Eni SpA, Italy’s biggest oil company, said first-quarter profit fell 42 percent on falling oil prices and halts to production in Nigeria, Libya and the United Kingdom.

Adjusted net income for the quarter dropped to 1.43 billion euros ($1.85 billion) from 2.47 billion euros a year earlier, the Rome-based company said in a statement. Eni said oil and natural gas production fell 4.9 percent to 1.6 million barrels of oil a day in the period because of interruptions to production.

“We confirm our growth and profitability targets for the full year 2013, in spite of a slower first quarter,” Chief Executive Officer Paolo Scaroni said in the statement. The company said average production will grow this year thanks to new projects in areas like Algeria and Angola.
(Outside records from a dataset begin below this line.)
(** X4. Whatever the core is, an import by ARN that returned has parsed a
    resource name [A/M/E]: the environment's two ids are [A] and [E], they
    are not empty and hold no [/]; its ARN is the input string; it knows no
    application, name, description or monitors and has no [extensible]; and
    the one construct it has added is its own, created with
    [environmentFromArn] the input string. *)
Theorem fromEnvironmentArn_returned (scope : Path) (id arn : string)
    (w w' : World) (environment : Environment) :
  fromEnvironmentArn scope id arn w = (Ok environment, w') ->
  exists (parsedArn : ArnComponents.t) (middle : string),
    splitArn scope arn SLASH_RESOURCE_NAME = Ok parsedArn
    /\ ArnComponents.resourceName parsedArn
       = Some (applicationId environment +++ "/" +++ middle +++ "/"
               +++ environmentId environment)
    /\ applicationId environment <> ""
    /\ environmentId environment <> ""
    /\ occurs slash (applicationId environment) = false
    /\ occurs slash (environmentId environment) = false
    /\ environment
       = mkEnvironment None (applicationId environment) None None None
           (environmentId environment) arn None
    /\ w' = mkWorld
              (tree w ++ [ResourceNode scope id
                            (ResourceProps.mk None (Some arn))])
              (environments w).
Proof.
  intros Hrun.
  destruct (splitArn scope arn SLASH_RESOURCE_NAME) as [parsedArn|e0] eqn:Hsplit.
  2:{ rewrite (fromEnvironmentArn_unparsed _ _ _ _ _ Hsplit) in Hrun.
      discriminate Hrun. }
  rewrite (fromEnvironmentArn_unfold _ _ _ _ _ Hsplit) in Hrun.
  destruct (ArnComponents.resourceName parsedArn) as [rn|] eqn:Hrn;
    [|discriminate Hrun].
  destruct (rn =? "")%string; [discriminate Hrun|].
  destruct (split slash rn) as [|a [|m [|e [|x rest]]]] eqn:Hparts;
    try discriminate Hrun.
  destruct (a =? "")%string eqn:Ha; [discriminate Hrun|].
  destruct (e =? "")%string eqn:He; [discriminate Hrun|].
  apply String.eqb_neq in Ha, He. cbn [orb] in Hrun.
  unfold bind, new_Import, construct in Hrun.
  destruct (Resource_new (tree w) scope id _) as [[]|e1]; [|discriminate Hrun].
  unfold ret, importedByArn in Hrun. injection Hrun as <- <-.
  destruct (split_three_parts _ _ _ _ Hparts) as (-> & Hfa & Hfm & Hfe).
  exists parsedArn, m. cbn [applicationId environmentId].
  repeat split; assumption.
Qed.

(** X10. Which error a refused ARN gets: with the resource name absent or
    empty, the message that ends in the resource name as a template prints
    it ([undefined] when absent); with a resource name of the wrong shape,
    the message about the missing parameters. *)
Theorem fromEnvironmentArn_error (scope : Path) (id arn : string)
    (parsedArn : ArnComponents.t) (w : World) :
  splitArn scope arn SLASH_RESOURCE_NAME = Ok parsedArn ->
  malformed parsedArn ->
  fromEnvironmentArn scope id arn w
  = (Throw (Error
       (if falsy (ArnComponents.resourceName parsedArn)
        then "Missing required /$/{applicationId}/environment//$/{environmentId} from environment ARN: "
             +++ match ArnComponents.resourceName parsedArn with
                 | Some rn => rn
                 | None => "undefined"
                 end
        else "Missing required parameters for environment ARN: format should be /$/{applicationId}/environment//$/{environmentId}")),
     w).
Proof.
  intros Hsplit Hbad.
  rewrite (fromEnvironmentArn_unfold _ _ _ _ _ Hsplit).
  unfold malformed in Hbad.
  destruct (ArnComponents.resourceName parsedArn) as [rn|]; [|reflexivity].
  cbn [falsy]. destruct (rn =? "")%string; [reflexivity|].
  cbv zeta in Hbad.
  destruct (split slash rn) as [|a [|m [|e [|x rest]]]]; try reflexivity.
  cbn [nth List.length] in Hbad.
  destruct Hbad as [Hlen | [Hempty | Hempty]].
  - now contradiction Hlen.
  - subst a. reflexivity.
  - subst e. destruct (a =? "")%string; reflexivity.
Qed.

End MoreImportByArn.
Definition patch_loading (b : bool) : Patch :=
  {| u_isPlaying := None; u_labels := None; u_isDataLoading := Some b;
     u_wavesurfer := None; u_referenceTranscription := None;
     u_isMarkedForReview := None; u_selectedSegment := None;
     u_isSegmentDeleting := None; u_isSegmentSaving := None;
     u_errorMessage := None; u_successMessage := None; u_filename := None |}.

Definition patch_playing (b : bool) : Patch :=
  {| u_isPlaying := Some b; u_labels := None; u_isDataLoading := None;
     u_wavesurfer := None; u_referenceTranscription := None;
     u_isMarkedForReview := None; u_selectedSegment := None;
     u_isSegmentDeleting := None; u_isSegmentSaving := None;
     u_errorMessage := None; u_successMessage := None; u_filename := None |}.

(** ** Methods of [Annotate] *)

(** [showSegmentTranscription(region)] *)
Definition showSegmentTranscription (reg : option nat) : M unit :=
  match reg with
  | None => setText (Js.Str "–")
  | Some a =>
      r ← region a;
      setText (Js.or (transcription (WaveSurfer.data r)) (Js.Str "–"))
  end.

(** [handlePlay()] and [handlePause()]; the call on [wavesurfer] comes last. *)
Definition handlePlay : M unit :=
  s ← getState;
  setState (patch_playing true);;
  if wavesurfer s then mret tt else throw Js.TypeError.

Definition handlePause : M unit :=
  s ← getState;
  setState (patch_playing false);;
  if wavesurfer s then mret tt else throw Js.TypeError.

(** [handleIsMarkedForReview(e)], with [checked = e.target.checked] *)
Definition handleIsMarkedForReview (checked : bool) : M unit :=
  s ← getState;
  setState (patch_loading true);;
  axios {| method := PATCH; url := dataUrl s; body := ReviewBody checked |} PReview.

Definition review_then (d : option ResponseData) : M unit :=
  r ← notNull d;
  setState
    {| u_isPlaying := None; u_labels := None; u_isDataLoading := Some false;
       u_wavesurfer := None; u_referenceTranscription := None;
       u_isMarkedForReview := Some (r_is_marked_for_review r);
       u_selectedSegment := None;
       u_isSegmentDeleting := None; u_isSegmentSaving := None;
       u_errorMessage := Some Js.Null;
       u_successMessage := Some (Js.Str "Marked for review status changed");
       u_filename := None |}.
(** * dir2exe: the archive container and the pack / extract / launch protocol

    A shallow embedding of [tools/dir2exe.c].  The file is compiled twice:
    with [LOADER] it is the stub that runs when a packed executable starts,
    with [PACKER] it is the tool that builds the packed executable.

    Conventions of the embedding.
    - A C [char] / [uint8_t] is an [ascii]; a buffer is a [list ascii]; the
      C string in a buffer is the part before its first NUL ([cstr]).  A
      string that the program receives or computes is the list of its
      characters, so that its [strlen] is its [length].
    - [uint64_t] and [long] values are [Z] with the wrap-around written out
      ([to_u64], [to_long]).  [long] is the 32-bit type of the Windows ABI,
      the only platform the program targets.
    - Memory that the program reads before writing it (fresh [malloc]
      blocks, stack variables) is supplied by the environment.
    - The file system seen by the loader is a finite map from canonical
      paths to nodes, with names compared byte for byte.
    - The program tests no result of [malloc].  The embedding describes the
      runs in which every request is served. *)

From Stdlib Require Import ZArith Ascii String List Lia.
From stdpp Require Import gmap list fin_maps.
Import ListNotations.

Local Open Scope Z_scope.

(** ** C library and machine integers *)

Module C.

Definition NUL : ascii := Ascii.zero.

(** A string literal, as the characters it holds (terminator not included). *)
Definition lit (s : string) : list ascii := list_ascii_of_string s.
Arguments lit s%_string.

Definition to_u64 (z : Z) : Z := z mod 2 ^ 64.

Definition LONG_MAX : Z := 2 ^ 31 - 1.

(** Conversion to [long]: two's complement on 32 bits. *)
Definition to_long (z : Z) : Z := (z + 2 ^ 31) mod 2 ^ 32 - 2 ^ 31.

(** Conversion of a [DWORD] to [int], as in [return exit_code;]. *)
Definition to_int (z : Z) : Z := (z + 2 ^ 31) mod 2 ^ 32 - 2 ^ 31.

(** [ftell]: the position as a [long]; -1 when it is not representable. *)
Definition ftell (pos : nat) : Z :=
  if Z.of_nat pos <=? LONG_MAX then Z.of_nat pos else -1.

(** Little-endian image of an integer object of [n] bytes. *)
Fixpoint le_bytes (n : nat) (z : Z) : list ascii :=
  match n with
  | O => []
  | S n' => ascii_of_N (Z.to_N (z mod 256)) :: le_bytes n' (z / 256)
  end.

Fixpoint le_value (bs : list ascii) : Z :=
  match bs with
  | [] => 0
  | b :: bs' => Z.of_N (N_of_ascii b) + 256 * le_value bs'
  end.

(** The C string held in a buffer. *)
Fixpoint cstr (buf : list ascii) : list ascii :=
  match buf with
  | [] => []
  | ch :: rest => if Ascii.eqb ch NUL then [] else ch :: cstr rest
  end.

Definition strlen (buf : list ascii) : nat := length (cstr buf).
Lemma apply_level_shift_idempotent_witness :
  apply_level_shift shift_test_image
    = OK (mkImage 2 2 1 8 8 true U16 [-128; -118; 72; 127]) /\
  apply_level_shift (mkImage 2 2 1 8 8 true U16 [-128; -118; 72; 127])
    = OK (mkImage 2 2 1 8 8 true U16 [-128; -118; 72; 127]).
Proof.
  assert (H : apply_level_shift shift_test_image
              = OK (mkImage 2 2 1 8 8 true U16 [-128; -118; 72; 127]))
    by reflexivity.
  split; [exact H|]. exact (apply_level_shift_idempotent _ _ H).
Defined.

End LevelShiftMore.

(** * Block grid *)

Section Grid.
Import Block.

(** As long as [width + block_size - 1] and [height + block_size - 1]
    are [int]s, no operation of [make_grid] wraps. *)
Lemma make_grid_value (w h B : Z) :
  B = 8 \/ B = 16 ->
  0 < w -> w + B - 1 <= 2147483647 -> 0 < h -> h + B - 1 <= 2147483647 ->
  make_grid w h B =
    OK (mkGrid B ((w + B - 1) / B) ((h + B - 1) / B)
          ((w + B - 1) / B * B) ((h + B - 1) / B * B)).
Proof.
  intros HB Hw Hwb Hh Hhb. unfold make_grid.
  assert (HB' : negb (B =? 8) && negb (B =? 16) = false)
    by (destruct HB; subst; reflexivity).
  rewrite HB'.
  replace ((w <=? 0) || (h <=? 0)) with false
    by (symmetry; apply orb_false_iff; lia).
  assert (HBpos : 0 < B) by (destruct HB; lia).
  rewrite !(i32_id (_ + B - 1)) by lia.
  rewrite !Z.quot_div_nonneg by lia.
  pose proof (Z.mul_div_le (w + B - 1) B HBpos) as Hdw.
  pose proof (Z.mul_div_le (h + B - 1) B HBpos) as Hdh.
  assert (0 <= (w + B - 1) / B) by (apply Z.div_pos; lia).
  assert (0 <= (h + B - 1) / B) by (apply Z.div_pos; lia).
  rewrite !i32_id by nia. done.
Qed.

(** A width or height for which that sum exceeds [INT_MAX] gives a grid
    with a negative padded size. *)
Lemma padded_wrapped (w B : Z) :
  B = 8 \/ B = 16 -> 0 < w <= 2147483647 -> 2147483647 < w + B - 1 ->
  i32 (Z.quot (i32 (w + B - 1)) B * B) < 0.
Proof.
  intros HB Hw Hover. assert (HBpos : 0 < B) by (destruct HB; lia).
  rewrite (i32_wrap (w + B - 1)) by (destruct HB; lia).
  set (z := w + B - 1 - 4294967296).
  assert (Hz : -2147483648 <= z <= -2147483648 + 14)
    by (unfold z; destruct HB; lia).
  pose proof (Z.quot_rem' z B) as Hqr.
  pose proof (Z.rem_bound_pos_neg z B HBpos ltac:(lia)) as Hr.
  rewrite i32_id by (destruct HB; subst; lia).
  destruct HB; subst; lia.
Qed.

Lemma make_grid_wrapped (w h B : Z) :
  B = 8 \/ B = 16 -> 0 < w <= 2147483647 -> 0 < h <= 2147483647 ->
  2147483647 < w + B - 1 \/ 2147483647 < h + B - 1 ->
  exists g, make_grid w h B = OK g /\ (padded_w g < 0 \/ padded_h g < 0).
Proof.
  intros HB Hw Hh Hover. unfold make_grid.
  assert (HB' : negb (B =? 8) && negb (B =? 16) = false)
    by (destruct HB; subst; reflexivity).
  rewrite HB'.
  replace ((w <=? 0) || (h <=? 0)) with false
    by (symmetry; apply orb_false_iff; lia).
  eexists. split; [done|]. cbn [padded_w padded_h].
  destruct Hover; [left | right]; by apply padded_wrapped.
Qed.

Lemma make_grid_covers_value (w h B : Z) :
  B = 8 \/ B = 16 ->
  0 < w -> w + B - 1 <= 2147483647 -> 0 < h -> h + B - 1 <= 2147483647 ->
  exists g,
    make_grid w h B = OK g /\
    block_size g = B /\
    0 < blocks_x g /\ 0 < blocks_y g /\
    padded_w g = blocks_x g * B /\ padded_h g = blocks_y g * B /\
    w <= padded_w g < w + B /\ h <= padded_h g < h + B.
Proof.
  intros HB Hw Hwb Hh Hhb. rewrite make_grid_value by done.
  eexists. split; [done|]. cbn [block_size blocks_x blocks_y padded_w padded_h].
  assert (HBpos : 0 < B) by (destruct HB; lia).
  pose proof (Z.div_mod (w + B - 1) B ltac:(lia)) as Hdw.
  pose proof (Z.mod_pos_bound (w + B - 1) B HBpos) as Hmw.
  pose proof (Z.div_mod (h + B - 1) B ltac:(lia)) as Hdh.
  pose proof (Z.mod_pos_bound (h + B - 1) B HBpos) as Hmh.
  assert (0 < (w + B - 1) / B) by (apply Z.div_str_pos; lia).
  assert (0 < (h + B - 1) / B) by (apply Z.div_str_pos; lia).
  repeat split; try done; nia.
Qed.

(** The grid of an image whose width and height are positive [int]s.  As
    long as [width + block_size - 1] and [height + block_size - 1] are
    [int]s, the grid is made of whole blocks that cover the image with less
    than one block of padding in each direction.  When one of the two sums
    exceeds [INT_MAX], [make_grid] still returns a grid, and one of its
    padded sizes is negative. *)
Theorem make_grid_covers (w h B : Z) :
  B = 8 \/ B = 16 -> 0 < w <= 2147483647 -> 0 < h <= 2147483647 ->
  (w + B - 1 <= 2147483647 -> h + B - 1 <= 2147483647 ->
   exists g,
     make_grid w h B = OK g /\
     block_size g = B /\
     0 < blocks_x g /\ 0 < blocks_y g /\
     padded_w g = blocks_x g * B /\ padded_h g = blocks_y g * B /\
     w <= padded_w g < w + B /\ h <= padded_h g < h + B) /\
  (2147483647 < w + B - 1 \/ 2147483647 < h + B - 1 ->
   exists g, make_grid w h B = OK g /\ (padded_w g < 0 \/ padded_h g < 0)).
Proof.
  intros HB Hw Hh. split.
  - intros Hwb Hhb. apply make_grid_covers_value; (done || lia).
  - by apply make_grid_wrapped.
Qed.

Lemma make_grid_covers_witness :
  (8 = 8 \/ 8 = 16) /\ 0 < 13 <= 2147483647 /\ 0 < 6 <= 2147483647 /\
  13 + 8 - 1 <= 2147483647 /\ 6 + 8 - 1 <= 2147483647 /\
  make_grid 13 6 8 = OK (mkGrid 8 2 1 16 8) /\
  make_grid 2147483647 1 8 = OK (mkGrid 8 (-268435455) 1 (-2147483640) 8).
Proof.
  assert (H1 : 8 = 8 \/ 8 = 16) by (left; reflexivity).
  assert (H2 : 0 < 13 <= 2147483647) by lia.
  assert (H3 : 0 < 6 <= 2147483647) by lia.
  assert (H4 : 13 + 8 - 1 <= 2147483647) by lia.
  assert (H5 : 6 + 8 - 1 <= 2147483647) by lia.
  split; [exact H1|]. split; [exact H2|]. split; [exact H3|].
  split; [exact H4|]. split; [exact H5|].
  destruct (make_grid_covers 13 6 8 H1 H2 H3) as [Hin _].
  destruct (Hin H4 H5) as (g & Hg & _).
  split; [|reflexivity].
  rewrite Hg. f_equal. vm_compute in Hg. by injection Hg as <-.
Defined.

End Grid.

(** * Loops that fill a vector by index *)

Section IndexLoops.
Context {A B : Type}.

Lemma foldl_insert_other (f : B -> nat) (g : B -> A) xs :
  forall (px : list A) k,
  k ∉ map f xs ->
  foldl (fun px x => <[f x := g x]> px) px xs !! k = px !! k.
Proof.
  induction xs as [|x xs IH]; intros px k Hk; [done|].
  cbn [foldl]. cbn [map] in Hk. apply not_elem_of_cons in Hk as [Hne Hk].
  rewrite IH by done. by apply list_lookup_insert_ne.
Qed.

Lemma foldl_insert_at (f : B -> nat) (g : B -> A) xs :
  forall (px : list A) x,
  NoDup (map f xs) -> x ∈ xs -> (f x < length px)%nat ->
  foldl (fun px x => <[f x := g x]> px) px xs !! f x = Some (g x).
Proof.
  induction xs as [|x0 xs IH]; intros px x Hnd Hx Hlen.
  - by apply elem_of_nil in Hx.
  - cbn [foldl]. cbn [map] in Hnd. apply NoDup_cons in Hnd as [Hnot Hnd].
    apply elem_of_cons in Hx as [->|Hx].
    + rewrite foldl_insert_other by done. by apply list_lookup_insert_eq.
    + apply IH; [done | done | by rewrite length_insert].
Qed.

End IndexLoops.

Lemma foldl_rows {A Y X} (F : A -> Y * X -> A) (xs : list X) (ys : list Y) :
  forall a,
  foldl (fun a y => foldl (fun a x => F a (y, x)) a xs) a ys
  = foldl F a (list_prod ys xs).
Proof.
  induction ys as [|y ys IH]; intros a; [done|].
  cbn [foldl list_prod]. rewrite foldl_app, IH. f_equal.
  change (map (fun y0 : X => (y, y0)) xs) with ((fun y0 => (y, y0)) <$> xs).
  by rewrite foldl_fmap.
Qed.

Lemma NoDup_list_prod {Y X} (ys : list Y) (xs : list X) :
  NoDup ys -> NoDup xs -> NoDup (list_prod ys xs).
Proof.
  intros Hys Hxs. induction Hys as [|y ys Hy Hys IH]; [constructor|].
  cbn [list_prod]. apply NoDup_app. split; [|split; [|done]].
  - apply (NoDup_fmap_2_strong (fun x => (y, x))); [|done].
    intros a b _ _ E. by injection E.
  - intros [y' x'] H1 H2. apply list_elem_of_fmap in H1 as (x0 & E & _).
    injection E as -> ->. apply list_elem_of_In, in_prod_iff in H2 as [H2 _].
    by apply list_elem_of_In in H2.
Qed.

(** The two nested loops over the rows [0 .. H) and the columns [0 .. W)
    that write [val y x] at index [y * S + x], with a stride [S >= W]. *)
Lemma grid_fill_lookup {A} (val : Z -> Z -> A) (S W H : Z) (px0 : list A) :
  0 <= W <= S -> 0 <= H ->
  let res :=
    foldl (fun px y =>
             foldl (fun px x => <[Z.to_nat (y * S + x) := val y x]> px)
                   px (seqZ 0 W))
          px0 (seqZ 0 H) in
  length res = length px0 /\
  (forall y x, 0 <= y < H -> 0 <= x < W ->
     (Z.to_nat (y * S + x) < length px0)%nat ->
     res !! Z.to_nat (y * S + x) = Some (val y x)) /\
  (forall k, (forall y x, 0 <= y < H -> 0 <= x < W ->
                k <> Z.to_nat (y * S + x)) ->
     res !! k = px0 !! k).
Proof.
  intros HW HH res.
  set (f := fun yx : Z * Z => Z.to_nat (yx.1 * S + yx.2)).
  set (g := fun yx : Z * Z => val yx.1 yx.2).
  assert (Hres : res = foldl (fun px yx => <[f yx := g yx]> px) px0
                             (list_prod (seqZ 0 H) (seqZ 0 W))).
  { unfold res. by rewrite <- foldl_rows. }
  assert (Hin : forall y x, (y, x) ∈ list_prod (seqZ 0 H) (seqZ 0 W)
                            <-> 0 <= y < H /\ 0 <= x < W).
  { intros y x. rewrite list_elem_of_In, in_prod_iff, <- !list_elem_of_In.
    rewrite !elem_of_seqZ, !Z.add_0_l. done. }
  assert (Hnd : NoDup (map f (list_prod (seqZ 0 H) (seqZ 0 W)))).
  { apply NoDup_fmap_2_strong.
    - intros [y1 x1] [y2 x2] H1 H2 E. apply Hin in H1, H2. unfold f in E.
      cbn [fst snd] in E.
      assert (0 <= y1 * S) by (apply Z.mul_nonneg_nonneg; lia).
      assert (0 <= y2 * S) by (apply Z.mul_nonneg_nonneg; lia).
      assert (y1 * S + x1 = y2 * S + x2) by lia.
      assert (y1 = y2) by nia. subst. f_equal. lia.
    - apply NoDup_list_prod; apply NoDup_seqZ. }
  split; [|split].
  - rewrite Hres. apply foldl_insert_length.
  - intros y x Hy Hx Hlen. rewrite Hres.
    apply (foldl_insert_at f g _ px0 (y, x)); [done | apply Hin; lia | done].
  - intros k Hk. rewrite Hres. apply foldl_insert_other.
    intros Hel. apply list_elem_of_fmap in Hel as ([y x] & -> & Hyx).
    apply Hin in Hyx as [Hy Hx]. by apply (Hk y x Hy Hx).
Qed.

(** * Tiling *)

Section Tiling.
Import Img Block Samples.

Lemma make_grid_inv w h B g :
  make_grid w h B = OK g ->
  w + B - 1 <= 2147483647 -> h + B - 1 <= 2147483647 ->
  (B = 8 \/ B = 16) /\ 0 < w /\ 0 < h /\ block_size g = B /\
  0 < blocks_x g /\ 0 < blocks_y g /\
  padded_w g = blocks_x g * B /\ padded_h g = blocks_y g * B /\
  w <= padded_w g < w + B /\ h <= padded_h g < h + B.
Proof.
  intros Hg Hwb Hhb.
  assert (Hpre : (B = 8 \/ B = 16) /\ 0 < w /\ 0 < h).
  { unfold make_grid in Hg.
    destruct (negb (B =? 8) && negb (B =? 16)) eqn:HB; [done|].
    destruct ((w <=? 0) || (h <=? 0)) eqn:Hwh; [done|].
    apply orb_false_iff in Hwh as [Hw Hh]. apply Z.leb_gt in Hw, Hh.
    split; [|done].
    apply andb_false_iff in HB as [HB|HB];
      apply negb_false_iff, Z.eqb_eq in HB; auto. }
  destruct Hpre as (HB & Hw & Hh).
  destruct (make_grid_covers_value w h B HB Hw Hwb Hh Hhb) as (g' & Hg' & H).
  rewrite Hg in Hg'. injection Hg' as <-. tauto.
Qed.
(** ** The stretches of [getAuthMetadata] *)

Lemma stretch_getAuthMetadata (e : Env) (self : IamAuthService.t) :
  stretch e IamAuthService.getAuthMetadata self =
    let payload := payloadAt (utc e InGetJwtRequest) self in
    let signing := Signing payload (keyOf self) (optionsOf self) in
    if stale (utc e InExpired) self then
      match sign e payload (keyOf self) (optionsOf self) with
      | inl err =>
          {| reached := Ended (inl err); after := self;
             emitted := [Timer (10 * 1000); signing] |}
      | inr jwt =>
          {| reached := Racing afterRace; after := self;
             emitted := [Timer (10 * 1000); signing; Request jwt] |}
      end
    else {| reached := Ended (makeCredentialsMetadata (IamAuthService.token self));
            after := self; emitted := [] |}.
Proof.
  unfold IamAuthService.getAuthMetadata, IamAuthService.expired, stale.
  cbn -[Math_round toSeconds plus Z.gtb Z.mul diff makeCredentialsMetadata evaluate].
  destruct (IamAuthService.tokenTimestamp self) as [ts|];
    cbn -[Math_round toSeconds plus Z.gtb Z.mul diff makeCredentialsMetadata evaluate].
  1: change (diff (utc e InExpired) ts >? IamAuthService.tokenExpirationTimeout)
       with (utc e InExpired - ts >? 120 * 1000);
     destruct (utc e InExpired - ts >? 120 * 1000);
     cbn -[Math_round toSeconds plus Z.gtb Z.mul diff makeCredentialsMetadata evaluate];
     [|apply (stretch_evaluate (O := IamAuthService.t))].
  all: rewrite Math_round_plus_hour; unfold payloadAt, keyOf, optionsOf;
       destruct (sign e _ _ _); reflexivity.
Qed.

Lemma stretch_afterRace (e : Env) (outcome : RaceOutcome) (self : IamAuthService.t) :
  stretch e (afterRace outcome) self =
    match outcome with
    | TimerFirst => {| reached := Ended (inl TimedReject); after := self; emitted := [] |}
    | Rejected reason =>
        {| reached := Ended (inl (ApiError reason)); after := self; emitted := [] |}
    | Fulfilled response =>
        match iamToken response with
        | Some (String _ _ as token) =>
            {| reached := Ticking respond;
               after := IamAuthService.set_tokenTimestamp (Some (utc e InUpdateToken))
                          (IamAuthService.set_token token self);
               emitted := [] |}
        | _ =>
            {| reached := Ended (inl (Error "Received empty token from IAM!"));
               after := self; emitted := [] |}
        end
    end.
Proof.
  destruct outcome as [|[[[|c tok]|]]|reason]; reflexivity.
Qed.

Lemma stretch_respond (e : Env) (self : IamAuthService.t) :
  stretch e respond self =
    {| reached := Ended (makeCredentialsMetadata (IamAuthService.token self));
       after := self; emitted := [] |}.
Proof. apply (stretch_evaluate (O := IamAuthService.t)). Qed.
Large oil companies are being hurt by lower oil prices. Brent crude dropped 5 percent in the first quarter of this year to an average $113 a barrel, and may fall further according to Goldman Sachs Inc. which cut its forecast for average Brent prices this year to $100 from $110.

Eni was also damaged by sabotage and theft that cut production in Nigeria during the first quarter, and clashes between militia groups that halted production from Libya in March. The Elgin/Franklin field in the U.K. which hadn’t been working for a year, restarted in March, the company said.

Production also fell due to the divestment of a 10 percent stake in the Karachaganak field in Kazakhstan and the reduction of the stake in Portuguese company Galp Energia SGPS SA.

Falling prices and reduced demand also hurt the gas and power division which posted an adjusted net loss of 91 million euros from a profit of 736 million euros. Shrinking demand of oilfield services and lower margins were responsible for a 52 percent decline in the engineering and construction division’s adjusted net profit to 130 million euros.

The company said in 2013 it “expects continuing weak conditions in the European gas, refining and marketing of fuels and chemical sectors.”